YOU’RE STEALING OUR SYMBOLS, RENAMO COMPLAINS

Maputo, 6 Nov (AIM) – Mozambique’s main opposition party, the former rebel movement Renamo, has accused the mayor of Beira, Daviz Simango, of illegitimately using Renamo symbols in his campaign for re-election.

Simango was expelled from Renamo in September, and he is now running as an independent in the municipal elections. Beira is thus the only one of Mozambique’s 43 municipalities where there is a genuine three-way content – between Simango, the official Renamo candidate, Manuel Pereira, and the challenger from Frelimo, Lourenco Bulha.
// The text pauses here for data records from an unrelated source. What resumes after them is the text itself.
Definition import_data (product_type_name product_name engagement_name : string)
  : form :=
  [("scan_type", Str scan_type_name);
   ("product_type_name", Str product_type_name);
   ("product_name", Str product_name);
   ("engagement_name", Str engagement_name);
   ("auto_create_context", Str "true");
   ("deduplication_on_engagement", Str "true");
   ("close_old_findings", Str "true")].

Definition import_scan
  (xml_file_path product_type_name product_name engagement_name : string) : M unit :=
  let url := base_url ++ "/api/v2/import-scan/" in
  let data := import_data product_type_name product_name engagement_name in
  open_rb fs xml_file_path;;
  let files := [("file", xml_file_path)] in
  response <- session_post serve url data files;;
  if status_code response =? 201 then
    print (SuccessfullyImported xml_file_path)
  else
    print (FailedToImport xml_file_path (status_code response) (content response)).

(** *** extract_xml_data *)

Definition extract_xml_data (xml_file_path : string) : M (string * string) :=
  try_
    (root <- match ET_parse fs xml_file_path with
             | Unreadable detail => raise OSError (External detail)
             | NotWellFormed detail => raise ParseError (External detail)
             | Raising e => raise (class_of e) (str e)
             | Tree root => ret root
             end;;
     let product_name :=
       match application_name root with Some el => text el | None => None end in
     let engagement_name :=
       match asoc_scan_name root with Some el => text el | None => None end in
     if falsy_text product_name then
       raise ValueError (CouldNotFind "application-name" xml_file_path)
     else if falsy_text engagement_name then
       raise ValueError (CouldNotFind "asoc-scan-name" xml_file_path)
     else ret (text_of product_name, text_of engagement_name))
    [(ParseError, fun e => raise ValueError (FailedToParse xml_file_path (str e)))].

(** *** main *)

Definition config_get (config : ini) (section key : string) : M string :=
  match assoc section config with
  | None => raise KeyError (MissingKey section)
  | Some keys =>
      match assoc key keys with
      | None => raise KeyError (MissingKey key)
      | Some v => ret v
      end
  end.

(** Lines 123-126: the body of the [try] of the loop. *)
Definition main_process
  (reports_dir product_type_name xml_file : string) : M unit :=
  let xml_file_path := os_path_join reports_dir xml_file in
  names <- extract_xml_data xml_file_path;;
  let (product_name, engagement_name) := names in
  print (Importing xml_file product_name engagement_name);;
  import_scan xml_file_path product_type_name product_name engagement_name.

(** Lines 120-129: one turn of the loop; [ValueError] is the only class
    caught. *)
Definition main_iteration (reports_dir product_type_name xml_file : string) : M unit :=
  try_ (main_process reports_dir product_type_name xml_file)
       [(ValueError, fun e => print (ErrorProcessing xml_file (str e)))].

(** Lines 89-102: the API key of the settings, or else a token obtained
    with the user name and password. *)
Definition main_authenticate (config : ini) : M unit :=
  try_
    (api_key <- config_get config "credentials" "api_key";;
     write_file "auth_token.json" api_key;;
     set_auth_token api_key)
    [(KeyError, fun _ =>
        try_
          (username <- config_get config "credentials" "username";;
           password <- config_get config "credentials" "password";;
           token <- get_auth_token username password;;
           set_auth_token token)
          [(KeyError, fun _ => raise KeyError MissingCredentials)])].

Definition main : M unit :=
  match settings_ini fs with
  | None => raise FileNotFoundError SettingsNotFound
  | Some config =>
      main_authenticate config;;
      product_type_name <-
        try_ (config_get config "configuration" "product_type_name")
             [(KeyError, fun _ => raise KeyError MissingProductTypeName)];;
      let reports_dir := "asoc_sast_reports" in
      match listdir fs reports_dir with
      | None => raise FileNotFoundError (DirectoryNotFound reports_dir)
      | Some entries =>
          let xml_files := filter (fun f => endswith f ".xml") entries in
          match xml_files with
          | [] => print (NoXmlFilesFound reports_dir)
          | _ :: _ => for_ xml_files (main_iteration reports_dir product_type_name)
          end
      end
  end.

Definition script : M unit :=
  try_ main [(Exception_, fun e => print (AnErrorOccurred (str e)))].

End Script.

Arguments get_auth_token {S}.
Arguments set_auth_token {S}.
Arguments import_scan {S}.
Arguments extract_xml_data {S}.
Arguments config_get {S}.
Arguments main_authenticate {S}.
Arguments main_process {S}.
Arguments main_iteration {S}.
Arguments main {S}.
Arguments script {S}.

End Importer.

(** ** Servers *)

Definition world0 {S} (s : S) : world S := mk_world s [] [] [] [].

(** *** A server with fixed answers

    Each route gives the answer to a method ([true] for POST) and a URL;
    the first matching route answers, and 404 is the answer to anything
    else. *)
Module Canned.

Definition route : Type := (bool * string * result response)%type.

Definition is_post (r : request) : bool :=
  match r with GET _ _ => false | POST _ _ _ => true end.

Definition url_of (r : request) : string :=
  match r with GET u _ => u | POST u _ _ => u end.

Fixpoint answer (routes : list route) (r : request) : result response :=
  match routes with
  | [] => Return (mk_response 404 "Not Found" None)
  | (post, url, a) :: rest =>
      if Bool.eqb post (is_post r) && String.eqb url (url_of r) then a
      else answer rest r
  end.

Definition serve (routes : list route)
  : list (string * string) -> request -> unit -> result response * unit :=
  fun _ r s => (answer routes r, s).

Definition page (status : Z) (results : list obj) : result response :=
  Return (mk_response status "" (Some (Page results))).

Definition object (status : Z) (o : obj) : result response :=
  Return (mk_response status "" (Some (Object o))).

Definition error (status : Z) (content : string) : result response :=
  Return (mk_response status content None).

End Canned.

(** *** A server that stores what it is given

    The reference backend: named product types, products, engagements and
    tests.  A search answers 200 with the stored objects that match the
    filter, in the order they were stored; creating a product stores it
    under the next free identity and answers 201 with it.  Uploads are
    answered 201; what they add to the store is left out. *)
Module Dojo.

Record store : Type := mk_store {
  product_types : list (string * obj);          (* name, object *)
  products : list (string * obj);               (* name, object *)
  engagements : list (Z * string * obj);        (* product, name, object *)
  tests : list (Z * string * obj);              (* engagement, test type, object *)
  next_id : Z
}.

Definition named (name : string) (l : list (string * obj)) : list obj :=
  map snd (filter (fun e => String.eqb (fst e) name) l).

Definition under (parent : Z) (name : string) (l : list (Z * string * obj)) : list obj :=
  map snd
      (filter (fun e => Z.eqb (fst (fst e)) parent && String.eqb (snd (fst e)) name) l).

Definition ok (results : list obj) : result response :=
  Return (mk_response 200 "" (Some (Page results))).

Definition bad_request : result response :=
  Return (mk_response 400 "Bad Request" None).

Definition not_found : result response :=
  Return (mk_response 404 "Not Found" None).

Definition add_product (st : store) (name : string) (o : obj) : store :=
  mk_store (product_types st) (products st ++ [(name, o)])
           (engagements st) (tests st) (next_id st + 1).

Definition serve (_ : list (string * string)) (r : request) (st : store)
  : result response * store :=
  match r with
  | GET url params =>
      if String.eqb url (base_url ++ "/api/v2/product_types/") then
        match lookup "name" params with
        | Some (Str n) => (ok (named n (product_types st)), st)
        | _ => (bad_request, st)
        end
      else if String.eqb url (base_url ++ "/api/v2/products/") then
        match lookup "name" params with
        | Some (Str n) => (ok (named n (products st)), st)
        | _ => (bad_request, st)
        end
      else if String.eqb url (base_url ++ "/api/v2/engagements/") then
        match lookup "product" params, lookup "name" params with
        | Some (Int p), Some (Str n) => (ok (under p n (engagements st)), st)
        | _, _ => (bad_request, st)
        end
      else if String.eqb url (base_url ++ "/api/v2/tests/") then
        match lookup "engagement" params, lookup "test_type_name" params with
        | Some (Int e), Some (Str n) => (ok (under e n (tests st)), st)
        | _, _ => (bad_request, st)
        end
      else (not_found, st)
  | POST url data files =>
      if String.eqb url (base_url ++ "/api/v2/products/") then
        match lookup "name" data, lookup "prod_type" data with
        | Some (Str n), Some (Int t) =>
            let o := mk_obj (next_id st) t "" "" in
            (Return (mk_response 201 "" (Some (Object o))), add_product st n o)
        | _, _ => (bad_request, st)
        end
      else if String.eqb url (base_url ++ "/api/v2/import-scan/") then
        (Return (mk_response 201 "" None), st)
      else if String.eqb url (base_url ++ "/api/v2/reimport-scan/") then
        (Return (mk_response 201 "" None), st)
      else (not_found, st)
  end.
Lemma in_order_moduleSort (a b : PackageResult) :
  in_order moduleSort_compare a b ->
  maxSeverity b <= maxSeverity a /\
  (maxSeverity a = maxSeverity b -> lex_le (name a) (name b)).
Proof.
  unfold in_order, SortCompare, moduleSort_compare.
  destruct (Z.gtb_spec (maxSeverity a) (maxSeverity b)); [intros _; split; lia|].
  destruct (Z.gtb_spec (maxSeverity b) (maxSeverity a)); [lia|].
  destruct (Z.eqb_spec (maxSeverity a) (maxSeverity b)) as [_|]; [|lia].
  destruct (str_lt (name a) (name b)) eqn:Hab.
  - intros _. split; [lia|]. intros _. now apply str_lt_true_le.
  - destruct (str_lt (name b) (name a)) eqn:Hba; [lia|].
    intros _. split; [lia|]. intros _. now apply str_lt_false_le.
Qed.

Lemma moduleSort_Sorted (h : heap) (report : ref) :
  Sorted (in_order moduleSort_compare) ((moduleSort h report).1 (moduleSort h report).2).
Proof.
  simpl. rewrite fn_lookup_insert.
  apply Array_sort_Sorted, moduleSort_compare_asym.
Qed.

Lemma moduleSort_Permutation (h : heap) (report : ref) :
  Permutation ((moduleSort h report).1 (moduleSort h report).2) (h report).
Proof. simpl. rewrite fn_lookup_insert. apply Array_sort_Permutation. Qed.

(** C1. After [moduleSort], every record is followed by one of the same or
    a lower [maxSeverity], and of two neighbours with the same
    [maxSeverity] the first has the lexicographically smaller or equal
    name. *)
Theorem moduleSort_adjacent (h : heap) (report : ref) (i : nat) (a b : PackageResult) :
  (moduleSort h report).1 (moduleSort h report).2 !! i = Some a ->
  (moduleSort h report).1 (moduleSort h report).2 !! S i = Some b ->
  maxSeverity a >= maxSeverity b /\
  (maxSeverity a = maxSeverity b -> lex_le (name a) (name b)).
Proof.
  intros Ha Hb.
  pose proof (Sorted_adjacent _ _ _ _ _ (moduleSort_Sorted h report) Ha Hb) as Hab.
  apply in_order_moduleSort in Hab. destruct Hab as [Hsev Hname].
  split; [lia|exact Hname].
Qed.

Lemma moduleSort_adjacent_witness :
  maxSeverity P2 >= maxSeverity P1 /\
  (maxSeverity P2 = maxSeverity P1 -> lex_le (name P2) (name P1)).
Proof.
  apply (moduleSort_adjacent (store [P1; P4; P2]) 0%nat 0%nat P2 P1); reflexivity.
Defined.

(** C9. [moduleSort] returns the reference it was given, the array behind
    it holds the sorted elements, and sorting the result once more changes
    no array of the store. *)
Theorem moduleSort_idempotent (h : heap) (report : ref) :
  (moduleSort h report).2 = report /\
  (moduleSort h report).1 report = Array_sort moduleSort_compare (h report) /\
  (moduleSort (moduleSort h report).1 (moduleSort h report).2).2 = report /\
  forall r : ref,
    (moduleSort (moduleSort h report).1 (moduleSort h report).2).1 r
    = (moduleSort h report).1 r.
Proof.
  simpl. rewrite !fn_lookup_insert. repeat split.
  intros r. destruct (decide (report = r)) as [->|Hne].
  - rewrite !fn_lookup_insert.
    apply Array_sort_idempotent, moduleSort_compare_asym.
  - now rewrite !fn_lookup_insert_ne by exact Hne.
Qed.

(** ** The vulnerability summary *)

Lemma isSecurity_decide (f : Failure) :
  isSecurity f = if decide (group f = u "security") then true else false.
Proof. reflexivity. Qed.

Lemma countIn_cons (s : Severity) (f : Failure) (fs : list Failure) :
  countIn s (f :: fs)
  = ((if isSecurity f && bool_decide (severity f = s) then 1 else 0) + countIn s fs)%nat.
Proof.
  unfold countIn. simpl. destruct (isSecurity f); simpl; [|reflexivity].
  destruct (bool_decide (severity f = s)); reflexivity.
Qed.

Lemma tallyFailure_counts (n : jsstring) (fs : list Failure) (ns : NetSecurity) :
  nLOW (foldl (tallyFailure n) ns fs) = (nLOW ns + countIn LOW fs)%nat /\
  nMEDIUM (foldl (tallyFailure n) ns fs) = (nMEDIUM ns + countIn MEDIUM fs)%nat /\
  nHIGH (foldl (tallyFailure n) ns fs) = (nHIGH ns + countIn HIGH fs)%nat /\
  nCRITICAL (foldl (tallyFailure n) ns fs) = (nCRITICAL ns + countIn CRITICAL fs)%nat /\
  AFFECTED (foldl (tallyFailure n) ns fs)
  = (if existsb isSecurity fs then {[ n ]} ∪ AFFECTED ns else AFFECTED ns).
Proof.
  revert ns. induction fs as [|f fs IH]; intros ns.
  - simpl. unfold countIn. simpl. repeat split; lia.
  - cbn [foldl existsb]. rewrite !countIn_cons.
    destruct (IH (tallyFailure n ns f)) as (HL & HM & HH & HC & HA).
    rewrite HL, HM, HH, HC, HA. clear IH HL HM HH HC HA.
    unfold tallyFailure. rewrite isSecurity_decide.
    destruct (decide (group f = u "security")) as [_|_]; cbn [andb orb].
    + assert (Hset : forall X : gset jsstring,
                 (if existsb isSecurity fs then {[ n ]} ∪ ({[ n ]} ∪ X) else {[ n ]} ∪ X)
                 = {[ n ]} ∪ X).
      { intros X. destruct (existsb isSecurity fs); [set_solver|reflexivity]. }
      destruct (severity f); cbn; rewrite Hset;
        repeat case_bool_decide; try discriminate; try congruence;
        repeat split; lia.
    + repeat split; lia.
Qed.

Lemma severityCount_cons (s : Severity) (pkg : PackageResult) (report : list PackageResult) :
  severityCount s (pkg :: report)
  = (countIn s (default [] (failures pkg)) + severityCount s report)%nat.
Proof.
  unfold severityCount, securityFailures, countIn. simpl.
  now rewrite List.filter_app, length_app.
Qed.

Lemma tally_counts (report : list PackageResult) (ns : NetSecurity) :
  nLOW (foldl tallyPackage ns report) = (nLOW ns + severityCount LOW report)%nat /\
  nMEDIUM (foldl tallyPackage ns report) = (nMEDIUM ns + severityCount MEDIUM report)%nat /\
  nHIGH (foldl tallyPackage ns report) = (nHIGH ns + severityCount HIGH report)%nat /\
  nCRITICAL (foldl tallyPackage ns report) = (nCRITICAL ns + severityCount CRITICAL report)%nat /\
  AFFECTED (foldl tallyPackage ns report)
  = list_to_set (map name (List.filter hasSecurityFailure report)) ∪ AFFECTED ns.
Proof.
  revert ns. induction report as [|pkg report IH]; intros ns.
  - simpl. unfold severityCount. simpl. repeat split; try lia. set_solver.
  - cbn [foldl]. rewrite !severityCount_cons.
    destruct (IH (tallyPackage ns pkg)) as (HL & HM & HH & HC & HA).
    rewrite HL, HM, HH, HC, HA. clear IH HL HM HH HC HA.
    unfold tallyPackage.
    destruct (tallyFailure_counts (name pkg) (default [] (failures pkg)) ns)
      as (HL & HM & HH & HC & HA).
    rewrite HL, HM, HH, HC, HA.
    repeat split; try lia.
    cbn [List.filter]. unfold hasSecurityFailure at 2.
    destruct (existsb isSecurity (default [] (failures pkg))); cbn [map list_to_set].
    + set_solver.
    + reflexivity.
Qed.

Lemma size_affected (report : list PackageResult) :
  size (AFFECTED (tally report)) = length (affectedModules report).
Proof.
  unfold tally. destruct (tally_counts report netSecurity0) as (_ & _ & _ & _ & ->).
  unfold affectedModules. cbn [AFFECTED netSecurity0].
  rewrite <- (size_list_to_set (C := gset jsstring)) by apply NoDup_remove_dups.
  f_equal. apply set_eq. intros x.
  rewrite elem_of_union, !elem_of_list_to_set, elem_of_remove_dups. set_solver.
Qed.

Lemma bucketed_length (l : list Failure) :
  length (List.filter (fun f => negb (bool_decide (severity f = NONE))) l)
  = (length (List.filter (fun f => bool_decide (severity f = CRITICAL)) l)
     + length (List.filter (fun f => bool_decide (severity f = HIGH)) l)
     + length (List.filter (fun f => bool_decide (severity f = MEDIUM)) l)
     + length (List.filter (fun f => bool_decide (severity f = LOW)) l))%nat.
Proof.
  induction l as [|f l IH]; [reflexivity|].
  cbn [List.filter].
  destruct (severity f); repeat case_bool_decide; try discriminate; try congruence;
    cbn; lia.
Qed.

Lemma shortVulnerabilityList_lines (t : Terminal) (report : list PackageResult) :
  shortVulnerabilityList t report
  = (summaryLines t (severityCount CRITICAL report + severityCount HIGH report
                     + severityCount MEDIUM report + severityCount LOW report) report,
     inr tt).
Proof.
  unfold shortVulnerabilityList, summaryLines, vulnerabilityCount.
  rewrite size_affected.
  unfold tally. destruct (tally_counts report netSecurity0) as (-> & -> & -> & -> & _).
  reflexivity.
Qed.

Lemma tallyPackage_missing (ns : NetSecurity) (pkg : PackageResult) :
  failures pkg = None -> tallyPackage ns pkg = ns.
Proof. unfold tallyPackage. now intros ->. Qed.

(** C2, as amended. The summary counts, over the failures of every record
    whether published or not, the security failures of each of the four
    severities; its total is the number of security failures of severity
    CRITICAL, HIGH, MEDIUM or LOW, and the number of modules is the number
    of distinct names with a security failure. For P1 (two HIGH, one LOW)
    and P2 (one CRITICAL) it shows 4, 2 and 1, 2, 0, 1. *)
Theorem shortVulnerabilityList_totals (t : Terminal) (report : list PackageResult) :
  shortVulnerabilityList t report
  = (summaryLines t (length (bucketed report)) report, inr tt) /\
  length (bucketed report)
  = (severityCount CRITICAL report + severityCount HIGH report
     + severityCount MEDIUM report + severityCount LOW report)%nat /\
  (shortVulnerabilityList plain [P1; P2]).1
  = [ u "  ! 4 security vulnerabilities found across 2 modules";
      u "    C 1 critical severity";
      u "    H 2 high severity";
      u "    M 0 medium severity";
      u "    L 1 low severity" ].
Proof.
  assert (Hlen : length (bucketed report)
                 = (severityCount CRITICAL report + severityCount HIGH report
                    + severityCount MEDIUM report + severityCount LOW report)%nat)
    by apply bucketed_length.
  split; [|split; [exact Hlen|]].
  - rewrite Hlen. apply shortVulnerabilityList_lines.
  - vm_compute. reflexivity.
Qed.

(** C2, as stated, fails on a security failure of severity NONE: the
    total stays at 0 although the report holds one security failure. *)
Lemma shortVulnerabilityList_total_counterexample :
  shortVulnerabilityList plain [P3] <> summaryOfAllFailures plain [P3].
Proof. vm_compute. discriminate. Qed.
It is hardly surprising that Simango uses Renamo symbols, since he has repeatedly claimed that his supporters represent the genuine Renamo, and that Pereira has been imposed on Beira by “greedy and arrogant people” who are undermining Renamo. Simango also declares that he wants to work with a Renamo majority in the Beira municipal assembly.

Fernando Mbararano, the Renamo Sofala provincial delegate, on Wednesday attacked Simango for his supposedly improper use of the Renamo name and symbols. According to a report in Thursday’s issue of the independent daily “O Pais”, Mbararano also accused Simango’s supporters of “insulting” Pereira.

“In Beira there’s only one Renamo”, declared Mbararano. “We urge the people of Beira not to be hoodwinked”.

Simango’s spokesperson, Geraldo Carvalho, dismissed Mbararano’s attack as “senseless”, since the support for Simango is coming from the Renamo gross roots in Beira, who have rejected Pereira. “That’s why, in our campaign, we are calling on people to vote for Renamo”, he said.

Pereira’s campaign seems to be running into severe difficulties. While Simango posters and billboards were on the streets of Beira as from Tuesday, the first day of the official campaign, Pereira propaganda was nowhere to be seen. From the television coverage of the Beira campaign it seems that both Simango and Bulha are attracting reasonable sized crowds to their events, but the same cannot be said of Pereira.

In the western city of Tete, the second day of campaigning was marred by a clash between supporters of Renamo and Frelimo, resulting in the hospitalization of one Renamo member, 28 year old Rafael Elissa.

Eye-witnesses told “O Pais” that he was flyposting Renamo materials when he was attacked by youths who jumped out of a vehicle covered in Frelimo posters. Hospital sources said that Elissa suffered serious head and neck injuries and his situation is described as critical.

Frelimo officials in Tete denied that their party had anything to do with the attack, and accused Renamo of “complaining about everything and nothing”.